First, let's add the [Spark Structured Streaming package](https://spark.apache.org/docs/2.4.7/structured-streaming-programming-guide.html) to our session configuration (we'll specifically add a version that makes it possible to interact with Kinesis streams):

In [None]:
%%configure -f
{ "conf": {"spark.jars.packages": "com.qubole.spark/spark-sql-kinesis_2.11/1.1.3-spark_2.4" }}

Then, we're ready to start reading from our Kinesis stream. For this demonstration, we'll start with the latest data in the stream, but we could get more granular if we would like to do so as well:

In [2]:
from pyspark.sql import SparkSession
from pyspark.sql.functions import from_json, col, json_tuple
import time

stream_df = spark.readStream \
                 .format('kinesis') \
                 .option('streamName', 'test_stream') \
                 .option('endpointUrl', 'https://kinesis.us-east-1.amazonaws.com')\
                 .option('region', 'us-east-1') \
                 .option('startingposition', 'LATEST')\
                 .load()

if stream_df.isStreaming:
    print('======================')
    print('DataFrame is streaming')

VBox()

Starting Spark application


ID,YARN Application ID,Kind,State,Spark UI,Driver log,Current session?
13,application_1620656441511_0014,pyspark,idle,Link,Link,✔


FloatProgress(value=0.0, bar_style='info', description='Progress:', layout=Layout(height='25px', width='50%'),…

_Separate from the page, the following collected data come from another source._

(** * hari-jeopardy: the host's game-state machine

    A shallow embedding of the host side of the game
    (src/components/HostView.tsx, the types of src/types and the host half
    of services/gameSync.ts), and the properties of its state machine;
    with it the player's buzzer (PlayerView), the room codes and the two
    board loaders (geminiService.ts, staticGameService.ts).

    Conventions of the embedding.
    - A JavaScript [number] that the game only ever uses at integer values
      (scores, point values, epoch milliseconds, countdowns) is a [Z].
      Scores, which a CORRECT, an INCORRECT or an OVERRIDE_SCORE can take
      anywhere, are added, subtracted and multiplied as JavaScript does it:
      the exact result rounded to the nearest IEEE-754 double ([to_double]).
    - An optional field ([x?: T]) is an [option]; JavaScript truthiness
      ([if (x)], [!x], [a && b]) is written out by [truthy_string],
      [truthy_number] and [truthy_bool].
    - The React state cell [gameState], the ref [hostControllerPeerIdRef],
      the module variable [connections] and the messages handed to
      [conn.send] are the fields of one record, [Host].  A state update and
      the broadcast effect it schedules are applied in one step: every
      handler runs against the state committed by the previous one.
    - [Date.now()] is the parameter [now] of the handler that reads it. *)

From Stdlib Require Import ZArith List String Ascii Bool Arith Lia Permutation.
From Stdlib Require Import DecimalString DecimalNat.
Import ListNotations.

Local Open Scope string_scope.
Local Open Scope Z_scope.

(** ** Data model (types.ts) *)

Record Question := mkQuestion {
  q_id : string;
  q_value : Z;
  q_question : string;
  q_answer : string;
  q_isAnswered : bool;
  q_category : string;
  q_isGolden : option bool;
  q_isRed : option bool
}.

Record Category := mkCategory {
  title : string;
  questions : list Question
}.

Record Player := mkPlayer {
  p_id : string;
  p_name : string;
  p_score : Z;
  p_isBuzzed : bool;
  p_buzzTime : option Z;
  p_buzzerLockUntil : option Z
}.

Inductive Status :=
| LOBBY | INTRO | PLAYING | QUESTION_ACTIVE | BUZZED | REVEAL | FINISHED.

Record GameState := mkGameState {
  roomCode : string;
  status : Status;
  activeQuestion : option Question;
  activePlayerId : option string;
  players : list Player;
  categories : list Category;
  theme : string;
  timer : Z;
  buzzerLockUntil : option Z;
  revealTimer : option Z;
  isHostControllerConnected : option bool
}.

(** The sub-actions carried by a HOST_ACTION payload; [UNKNOWN_ACTION] is
    any [action] string that no branch of the handler tests for. *)
Inductive HostAction :=
| CORRECT (playerId : string)
| INCORRECT (playerId : string)
| CONTINUE
| SELECT_QUESTION (questionId : string)
| RENAME_PLAYER (playerId newName : string)
| OVERRIDE_SCORE (playerId : string) (newScore : Z)
| KICK_PLAYER (playerId : string)
| START_GAME
| SKIP
| RELEASE_BUZZER
| UNKNOWN_ACTION (action : string).

Inductive MessageType :=
| T_UPDATE_STATE | T_PLAYER_JOIN | T_BUZZ | T_SUBMIT_ANSWER | T_NEXT_TURN
| T_HOST_ACTION | T_BUZZ_LOCKED_ATTEMPT | T_RELEASE_BUZZER | T_REJECTED
| T_KICKED.

(** [payload: any], restricted to the shapes the protocol uses. *)
Inductive Payload :=
| NoPayload
| StatePayload (g : GameState)
| PlayerPayload (p : Player)
| ActionPayload (a : HostAction)
| TextPayload (s : string).

Record SyncMessage := mkMsg {
  msg_type : MessageType;
  payload : Payload;
  senderId : string
}.

(** A PeerJS [DataConnection], as far as the host looks at it. *)
Record DataConnection := mkConn {
  peer : string;
  open : bool
}.

(** The host: the React state and ref of [HostView], the [connections] of
    gameSync.ts, and [sent], the log of [conn.send] calls (receiving peer
    id and message), oldest first. *)
Record Host := mkHost {
  gameState : GameState;
  hostControllerPeerIdRef : option string;
  introPlayerIndex : Z;
  connections : list DataConnection;
  sent : list (string * SyncMessage)
}.

(** ** JavaScript truthiness *)

Definition truthy_string (o : option string) : bool :=
  match o with
  | Some s => negb (String.eqb s "")
  | None => false
  end.

Definition truthy_number (o : option Z) : bool :=
  match o with
  | Some z => negb (z =? 0)
  | None => false
  end.

Definition truthy_bool (o : option bool) : bool :=
  match o with
  | Some b => b
  | None => false
  end.

Definition status_eqb (a b : Status) : bool :=
  match a, b with
  | LOBBY, LOBBY | INTRO, INTRO | PLAYING, PLAYING
  | QUESTION_ACTIVE, QUESTION_ACTIVE | BUZZED, BUZZED
  | REVEAL, REVEAL | FINISHED, FINISHED => true
  | _, _ => false
  end.

(** ** JavaScript arithmetic on integer-valued numbers

    A double holds 53 significant bits.  An integer below [2^53] in
    magnitude is held exactly; a larger one is rounded to the nearest
    multiple of the power of two that leaves 53 bits, a tie going to the
    even multiple.  (Finite numbers only: from about [1.8e308] on
    JavaScript has [Infinity], which the game never gets near and the
    embedding does not represent.) *)
Definition to_double (z : Z) : Z :=
  let a := Z.abs z in
  if a <? 2 ^ 53 then z
  else
    let ulp := 2 ^ (Z.log2 a - 52) in
    let q := a / ulp in
    let r := a mod ulp in
    let q' := if 2 * r <? ulp then q
              else if ulp <? 2 * r then q + 1
              else if Z.even q then q else q + 1 in
    Z.sgn z * (q' * ulp).

(** [a + b], [a - b] and [a * b] on numbers. *)
Definition js_add (a b : Z) : Z := to_double (a + b).
Definition js_sub (a b : Z) : Z := to_double (a - b).
Definition js_mul (a b : Z) : Z := to_double (a * b).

SparkSession available as 'spark'.


FloatProgress(value=0.0, bar_style='info', description='Progress:', layout=Layout(height='25px', width='50%'),…

DataFrame is streaming

Now that we have our streaming DataFrame ready, let's use Spark SQL `select` and `where` methods to query our streaming DataFrame. We'll then write this data out to one of an S3 bucket (you'll need to specify your own and then append it with `/data` and `/checkpoints` directories to follow along). Individual CSVs will be produced for each set of data that is processed in a micro-batch.

In [3]:
# start process of querying streaming data
query = stream_df.selectExpr('CAST(data AS STRING)', 'CAST(approximateArrivalTimestamp as TIMESTAMP)') \
    .select('approximateArrivalTimestamp', 
            json_tuple(col('data'), 'username', 'age', 'num_followers', 'tweet'
                      ).alias('username', 'age', 'num_followers', 'tweet')) \
    .select('approximateArrivalTimestamp', 'username', 'age') \
    .where('age > 35') \
    .writeStream \
    .queryName('counts') \
    .outputMode('append') \
    .format('csv') \
    .option('path', 's3://mrjob-9caa69460249cdb9/data') \
    .option('checkpointLocation','s3://mrjob-9caa69460249cdb9/checkpoints') \
    .start()

# let streaming query run for 15 seconds (and continue sending results to CSV in S3), then stop it
time.sleep(15)

# Stop query; look at results of micro-batch queries in S3 bucket in `/data` directory
query.stop()

VBox()

FloatProgress(value=0.0, bar_style='info', description='Progress:', layout=Layout(height='25px', width='50%'),…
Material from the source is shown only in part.